We ended up using a homegrown system to solve this problem. We created a filemaker database with a data model complimentary to the AAPB’s main system. By using filemaker we were able to more efficiently make batch changes to the records as we were researching the NET programs. Filemaker also has a version that can act as a hosted web application. By using this version, we were able to have multiple users editing at the same time and not require an catalogers to install filemaker software on their computer. That was really big for us because the Library of Congress staff have very strict regulation of what they can install on their computers and it takes a long time to get approval for new things. This way we could all see the same records, edit them regardless of location, and add those links to the Library’s MAVIS system that let us batch inmport the rest of the data we need from their system. Because we designed it specifically for this project, the working space database exports data that can go straight into the AAPB’s main metadata management system with no additional transformations.
So now that we have records, which are deduplicated, have well-researched descriptions, and indicate where copies of each program exist across disparate collections, we need a way to show users that information.
This is just a quick look at one of our current record pages, the data that we display, and how we lay it out.
So the main challenge on the record page is that we have new types of data to share and we have more data than we did before. Our current page mainly just shows basic descriptions. There’s a title and a short summary. A day, some key words, and a few names of creators. At the end of the page we show the citation for the resource in 3 formats.
Now that we have these new records, we want to not only show the description, but also information about what collections have holdings (kind of like a World Cat but for public media). We want to keep the citations, and for the fields we already showed, now we have even more information. The credit lists we have can be really long, the summaries are much longer than what we had before, and we have more shows that have complicated title situations.
So the main way we address these issues is by separating out the core metadata fields, so that they are always visible, and then putting the rest of the metadata into collapsible sections, so they user can manage what’s on the page.

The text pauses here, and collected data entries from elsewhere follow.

(* ===== verification/Redirect.v ===== *)
(** * src/mod_auth_openidc.c: URLs that a user may be sent to

    A parameter of a request names a URL to go to after logging out or refreshing; it must not lead elsewhere. *)

From S2P Require Import Prelude Cstr Apr StrUtil Http Cookie Url World Authz.
#[local] Open Scope Z_scope.

Definition OIDC_MAX_URL_LENGTH : Z := 8192 * 2.

(** The values of [oidc_redirect_url_scope_t] (src/mod_auth_openidc.h). *)
Inductive oidc_redirect_url_scope_t := OIDC_REDIRECT_URL_ANY_HOST | OIDC_REDIRECT_URL_SAME_HOST.
#[export] Instance redirect_url_scope_eq_dec : EqDecision oidc_redirect_url_scope_t.
Proof. solve_decision. Defined.

(** [TRUE], or [FALSE] with [*err_str] and [*err_desc]. *)
Inductive validation := Valid | Invalid (err_str err_desc : string).

(** The backslashes are slashes. *)
Definition slashes (url : string) : string := str_map (fun ch => if Ascii.eqb ch "\" then "/"%char else ch) url.

Definition LF1 : string := String (Ascii.ascii_of_nat 10) "".
Definition CR1 : string := String (Ascii.ascii_of_nat 13) "".
Definition TAB1 : string := String (Ascii.ascii_of_nat 9) "".
Definition quoted (s : string) : string := DQ ^^ s ^^ DQ.

(** The needles, and whether they are searched for in any case. *)
Definition _oidc_redirect_url_illegal_substrings : list (string * bool) :=
  [("/%09", false); ("/%2f", true); ("/" ^^ TAB1, false); ("/%68", false);
   ("/http:", true); ("/https:", true); ("/javascript:", true); ("%01javascript:", true);
   ("/〱", false); ("/〵", false); ("/ゝ", false); ("/ー", false);
   ("/ｰ", false); ("/<", false); ("/%5c", false); ("/\", false)].

Section redirect.
Context {H : Httpd} {P : Pcre}.
(** [apr_uri_unparse]. *)
Variable apr_uri_unparse : apr_uri_t -> string.
(** [X-Forwarded-*] headers to use, and OIDCRedirectURLsAllowed. *)
Variables (x_forwarded_headers : Z) (redirect_urls_allowed : option (gset string)).

(** [oidc_util_regexp_first_match] of src/util/expr.c, when no output is asked for. *)
Definition oidc_util_regexp_first_match (input regexp : string) : bool :=
  match pcre_compile regexp with Some preg => pcre_exec preg input | None => false end.

Definition oidc_validate_redirect_url_allowed (allowed : gset string) (url : string) : validation :=
  if existsb (oidc_util_regexp_first_match url) (elements allowed) then Valid
  else Invalid "URL not allowed" ("value does not match the list of allowed redirect URLs: " ^^ url).

Definition oidc_validate_redirect_url_host (r : request) (uri : apr_uri_t) (hostname : string) : option validation :=
  c_host ← oidc_util_url_cur_host r x_forwarded_headers;
  let url_ipv6_aware := if nonnull (strchr hostname ":") then "[" ^^ hostname ^^ "]" else hostname in
  Some (if _oidc_strnatcasecmp (Some c_host) (Some url_ipv6_aware) =? 0 then Valid
        else Invalid "Invalid Request" ("URL value " ^^ quoted (apr_uri_unparse uri) ^^
               " does not match the hostname of the current request " ^^ quoted c_host)).

Definition starts_with (url prefix : string) : bool := bool_decide (_oidc_strstr (Some url) (Some prefix) = Some 0%nat).

Definition oidc_validate_redirect_url_relative (url : string) : validation :=
  if negb (starts_with url "/") then
    Invalid "Malformed URL" ("No hostname was parsed and it does not seem to be relative, i.e starting with '/': " ^^ url)
  else if starts_with url "//" then Invalid "Malformed URL" ("No hostname was parsed and starting with '//': " ^^ url)
  else if starts_with url "/\" then Invalid "Malformed URL" ("No hostname was parsed and starting with '/\': " ^^ url)
  else Valid.

(** The loop over the needles; the [option] is the fuel of the search. *)
Fixpoint illegal_loop (url : string) (needles : list (string * bool)) : option bool :=
  match needles with
  | [] => Some false
  | (needle, case_insensitive) :: needles =>
      found ← (if (case_insensitive : bool) then oidc_util_strcasestr (Some url) (Some needle)
               else Some (_oidc_strstr (Some url) (Some needle)));
      if nonnull found then Some true else illegal_loop url needles
  end.

Definition oidc_validate_redirect_url_chars (url : string) : option validation :=
  if nonnull (_oidc_strstr (Some url) (Some LF1)) || nonnull (_oidc_strstr (Some url) (Some CR1)) then
    Some (Invalid "Invalid URL" ("URL value " ^^ quoted url ^^ " contains illegal " ^^ quoted LF1 ^^ " or " ^^ quoted CR1 ^^
            " character(s)"))
  else
    illegal ← illegal_loop url _oidc_redirect_url_illegal_substrings;
    Some (if (illegal : bool) then Invalid "Invalid URL" ("URL value " ^^ quoted url ^^ " contains illegal character(s)") else Valid).

Definition oidc_validate_redirect_url (r : request) (redirect_to_url : option string) (scope : oidc_redirect_url_scope_t)
  : option validation :=
  match redirect_to_url with
  | None => Some (Invalid "Invalid URL" "URL value is NULL")
  | Some redirect_to_url =>
      if OIDC_MAX_URL_LENGTH <? zlen redirect_to_url then
        Some (Invalid "URL too long" ("URL value exceeds the maximum length of " ^^ pretty OIDC_MAX_URL_LENGTH ^^ " bytes"))
      else
        let url := slashes redirect_to_url in
        match apr_uri_parse url with
        | None => Some (Invalid "Malformed URL" ("not a valid URL value: " ^^ url))
        | Some uri =>
            first ← (match redirect_urls_allowed, uri_hostname uri with
                     | Some allowed, _ => Some (oidc_validate_redirect_url_allowed allowed url)
                     | None, Some hostname =>
                         if decide (scope = OIDC_REDIRECT_URL_SAME_HOST) then oidc_validate_redirect_url_host r uri hostname else Some Valid
                     | None, None => Some Valid
                     end);
            match first with
            | Invalid _ _ => Some first
            | Valid =>
                match uri_hostname uri, oidc_validate_redirect_url_relative url with
                | None, Invalid s d => Some (Invalid s d)
                | _, _ => oidc_validate_redirect_url_chars url
                end
            end
        end
  end.

(** ** What makes a URL acceptable *)

(** No backslash is left, no line is broken, and no byte sequence of the table occurs: exactly, or in any case for those that are marked so. *)
Definition harmless (url : string) : Prop :=
  strchr url "\" = None /\ strchr url "010" = None /\ strchr url "013" = None /\
  forall needle ci, (needle, ci) ∈ _oidc_redirect_url_illegal_substrings ->
    (if (ci : bool) then ci_find url needle else strstr url needle) = None.

(** A path on this host: one slash, and no second one that would start an authority. *)
Definition local_path (url : string) : Prop :=
  exists path, url = "/" ^^ path /\ str_prefix "/" path = false /\ str_prefix "\" path = false.

(** The URL leads to a host that is agreed to. *)
Definition destination_ok (r : request) (scope : oidc_redirect_url_scope_t) (url : string) (uri : apr_uri_t) : Prop :=
  match redirect_urls_allowed with
  | Some allowed => exists regexp, regexp ∈ allowed /\ oidc_util_regexp_first_match url regexp = true
  | None =>
      scope = OIDC_REDIRECT_URL_SAME_HOST -> forall hostname, uri_hostname uri = Some hostname ->
      exists c_host, oidc_util_url_cur_host r x_forwarded_headers = Some c_host /\
        apr_strnatcasecmp c_host (if nonnull (strchr hostname ":") then "[" ^^ hostname ^^ "]" else hostname) = 0
  end.

Definition acceptable (r : request) (scope : oidc_redirect_url_scope_t) (redirect_to_url : string) : Prop :=
  let url := slashes redirect_to_url in
  zlen redirect_to_url <= OIDC_MAX_URL_LENGTH /\
  exists uri, apr_uri_parse url = Some uri /\ destination_ok r scope url uri /\
    (uri_hostname uri = None -> local_path url) /\ harmless url.

(** ** The checks, one by one *)

Lemma strstr_byte s c : nonnull (strstr s (String c "")) = nonnull (strchr s c).
Proof.
  induction s as [|d s IH]; [done|]. cbn [strstr strchr str_prefix]. rewrite andb_true_r.
  destruct (Ascii.eqb_spec d c) as [->|]; [by rewrite Ascii.eqb_refl|]. destruct (Ascii.eqb_spec c d); [congruence|].
  rewrite <- IH. by destruct (strstr s _).
Qed.

Lemma allowed_valid allowed url :
  oidc_validate_redirect_url_allowed allowed url = Valid <->
  exists regexp, regexp ∈ allowed /\ oidc_util_regexp_first_match url regexp = true.
Proof.
  unfold oidc_validate_redirect_url_allowed. pose proof (List.existsb_exists (oidc_util_regexp_first_match url) (elements allowed)) as He.
  setoid_rewrite <- list_elem_of_In in He. setoid_rewrite elem_of_elements in He. rewrite <- He.
  by destruct (existsb _ _).
Qed.

Lemma host_valid r uri hostname :
  exists v, oidc_validate_redirect_url_host r uri hostname = Some v /\
    (v = Valid <-> exists c_host, oidc_util_url_cur_host r x_forwarded_headers = Some c_host /\
       apr_strnatcasecmp c_host (if nonnull (strchr hostname ":") then "[" ^^ hostname ^^ "]" else hostname) = 0).
Proof.
  unfold oidc_validate_redirect_url_host. destruct (cur_host_total r x_forwarded_headers) as [c_host ->].
  cbn [mbind option_bind _oidc_strnatcasecmp]. eexists. split; [done|].
  case_match eqn:E; (split; [intros ?|intros (? & [= <-] & ?)]); try done; try lia. exists c_host. split; [done|lia].
Qed.

Lemma starts_with_prefix url prefix : starts_with url prefix = str_prefix prefix url.
Proof.
  unfold starts_with. cbn [_oidc_strstr]. apply eq_true_iff_eq. rewrite bool_decide_eq_true. apply strstr_zero.
Qed.

Lemma prefix_step c p d s : str_prefix (String c p) (String d s) = Ascii.eqb c d && str_prefix p s.
Proof. done. Qed.

Lemma relative_valid url : oidc_validate_redirect_url_relative url = Valid <-> local_path url.
Proof.
  unfold oidc_validate_redirect_url_relative, local_path. rewrite !starts_with_prefix.
  destruct url as [|c url]; [split; [done|by intros (? & ? & ?)]|]. rewrite !prefix_step.
  change (str_prefix "" url) with true.
  destruct (Ascii.eqb_spec "/" c) as [<-|Hc]; cbn [andb negb].
  - split.
    + intros Hv. exists url. by destruct (str_prefix "/" url), (str_prefix "\" url).
    + by intros (path & [= <-] & -> & ->).
  - split; [done|]. intros (path & [= -> ->] & _). done.
Qed.

Lemma found_total url needle ci :
  (if (ci : bool) then oidc_util_strcasestr (Some url) (Some needle) else Some (_oidc_strstr (Some url) (Some needle))) =
  Some (if ci then ci_find url needle else strstr url needle).
Proof. destruct ci; [apply strcasestr_spec|done]. Qed.

Lemma illegal_total url needles :
  exists b, illegal_loop url needles = Some b /\
    (b = false <-> forall needle ci, (needle, ci) ∈ needles ->
       (if (ci : bool) then ci_find url needle else strstr url needle) = None).
Proof.
  induction needles as [|[needle ci] needles (b & IHe & IH)]; cbn [illegal_loop].
  - exists false. split; [done|]. split; [intros _ ? ? Hin; by apply elem_of_nil in Hin|done].
  - rewrite (found_total url needle ci).
    cbn [mbind option_bind]. destruct (if ci then _ else _) as [n|] eqn:E; cbn [nonnull].
    + exists true. split; [done|]. split; [done|]. intros Hall. by rewrite (Hall needle ci (list_elem_of_here _ _)) in E.
    + exists b. split; [done|]. rewrite IH. setoid_rewrite elem_of_cons. split; [|naive_solver].
      intros Hall n' ci' [[= -> ->]|Hin]; [done|by apply Hall].
Qed.

Lemma line_breaks : LF1 = String "010" "" /\ CR1 = String "013" "".
Proof. done. Qed.

Lemma slashes_only url : strchr (slashes url) "\" = None.
Proof.
  induction url as [|c url IH]; [done|]. cbn [slashes str_map strchr]. fold (slashes url).
  destruct (Ascii.eqb_spec c "\") as [->|Hc]; [exact IH|]. by destruct (Ascii.eqb_spec c "\").
Qed.

Lemma chars_valid u (url := slashes u) :
  exists v, oidc_validate_redirect_url_chars url = Some v /\ (v = Valid <-> harmless url).
Proof.
  pose proof (slashes_only u : strchr url "\" = None) as Hb0. clearbody url.
  unfold oidc_validate_redirect_url_chars. cbn [_oidc_strstr].
  rewrite !(proj1 line_breaks), !(proj2 line_breaks), !strstr_byte.
  destruct (strchr url "010") eqn:El; [|destruct (strchr url "013") eqn:Ec]; cbn [nonnull fmap option_fmap option_map orb];
    [by eexists; split; [done|]; split; [done|]; intros (? & ? & ? & ?); congruence..|].
  destruct (illegal_total url _oidc_redirect_url_illegal_substrings) as (b & -> & Hb). cbn [mbind option_bind].
  eexists. split; [done|]. unfold harmless. rewrite Hb0, El, Ec, <- Hb. destruct b; naive_solver.
Qed.

(** The whole check. *)
Lemma redirect_url_spec (r : request) (scope : oidc_redirect_url_scope_t) (redirect_to_url : string) :
  exists v, oidc_validate_redirect_url r (Some redirect_to_url) scope = Some v /\
    (v = Valid <-> acceptable r scope redirect_to_url).
Proof.
  unfold oidc_validate_redirect_url, acceptable. cbv zeta. case_match eqn:El.
  { eexists. split; [done|]. split; [done|]. lia. }
  destruct (apr_uri_parse _) as [uri|] eqn:Eu; [|eexists; split; [done|]; naive_solver].
  set (url := slashes redirect_to_url).
  enough (exists first, match redirect_urls_allowed, uri_hostname uri with
            | Some allowed, _ => Some (oidc_validate_redirect_url_allowed allowed url)
            | None, Some hostname =>
                if decide (scope = OIDC_REDIRECT_URL_SAME_HOST) then oidc_validate_redirect_url_host r uri hostname else Some Valid
            | None, None => Some Valid
            end = Some first /\ (first = Valid <-> destination_ok r scope url uri)) as (first & -> & Hf).
  - cbn [mbind option_bind]. destruct (chars_valid redirect_to_url) as (v & Ev & Hv). fold url in Ev, Hv. pose proof (relative_valid url) as Hr.
    destruct first; [|eexists; split; [done|]; naive_solver].
    destruct (uri_hostname uri) as [h|] eqn:Eh; [|destruct (oidc_validate_redirect_url_relative url)].
    + exists v. split; [done|]. rewrite Hv. split; [|naive_solver].
      intros ?. split; [lia|]. exists uri. rewrite Eh. naive_solver.
    + exists v. split; [done|]. rewrite Hv. split; [|naive_solver].
      intros ?. split; [lia|]. exists uri. naive_solver.
    + eexists. split; [done|]. split; [done|]. intros (_ & ? & [= <-] & _ & Hp & _). naive_solver.
  - unfold destination_ok. destruct redirect_urls_allowed as [allowed|].
    { eexists. split; [done|]. apply allowed_valid. }
    destruct (uri_hostname uri) as [h|]; [|eexists; split; [done|]; naive_solver].
    destruct (decide _) as [->|]; [|eexists; split; [done|]; naive_solver].
    destruct (host_valid r uri h) as (v & -> & Hv). exists v. split; [done|]. rewrite Hv. naive_solver.
Qed.

Lemma validate_redirect_total (r : request) u scope : is_Some (oidc_validate_redirect_url r u scope).
Proof. destruct u as [u|]; [|by eexists]. destruct (redirect_url_spec r scope u) as (v & -> & _). by eexists. Qed.

(** C30: the function always returns, and it accepts exactly the URLs that are acceptable. *)
Theorem validate_redirect_url_spec (r : request) (scope : oidc_redirect_url_scope_t) (redirect_to_url : string) :
  exists v, oidc_validate_redirect_url r (Some redirect_to_url) scope = Some v /\
    (v = Valid <-> acceptable r scope redirect_to_url).
Proof.
  destruct (redirect_url_spec r scope redirect_to_url) as (v & E & Hv). exists v. split; [exact E|]. exact Hv.
Qed.
End redirect.

(** ** Some URLs *)

Section demo.
#[local] Existing Instances AuthzModel.pcre_model HttpdModel.httpd.

Example redirect_examples :
  (fun u => bool_decide (is_Some (v ← oidc_validate_redirect_url (fun u => default "" (uri_path u)) OIDC_HDR_NONE None demo_request
       (Some u) OIDC_REDIRECT_URL_SAME_HOST; match v with Valid => Some tt | _ => None end))) <$>
    ["/"; "/a?b=c"; "//evil.example.com"; "/\evil.example.com"; "\\evil.example.com"; "a"; "/%2Fevil.example.com"; "/<"] =
  [true; true; false; false; false; false; false; false].
Proof. vm_compute. reflexivity. Qed.
End demo.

Current results for reference. You’ll notice that even with this much of the screen, I can only see 2 search results. You’ll also notice those big boxes along the left. That’s what our access facet looks like right now. It basically tells users how many records they are searching through. Their first category is the most narrow, and it’s limiting their results to only things in the Online Reading Room which they can view or listen to. Or if they’re looking at All of the things we have digitized, which means they might not be able to play some of the media if the rights have been cleared for putting it in the Online Reading Room. And the third option is All of the records, which means they would also get metadata only records for media that hasn’t been digitized yet. A lot of users don’t see these facets, and so don’t realize that they can change the category their searching in.
First, we cleaned up the main view, which still shows a thumbnail, title, etc. but doesn’t leave quite so much white space around everything.
List or skim view. Only shows title, date, and org. Rather than thumbnails, which take a lot of room, simple iconography to show if it’s video or audio and if it’s digitized or not.
Gallery view with just thumbnails and titles, for a more visual representation of the results
You’ve been able to see the more prominent access facet along the top if these last few slides. Here it is with the help text expanded, which users get by hovering over the question marks.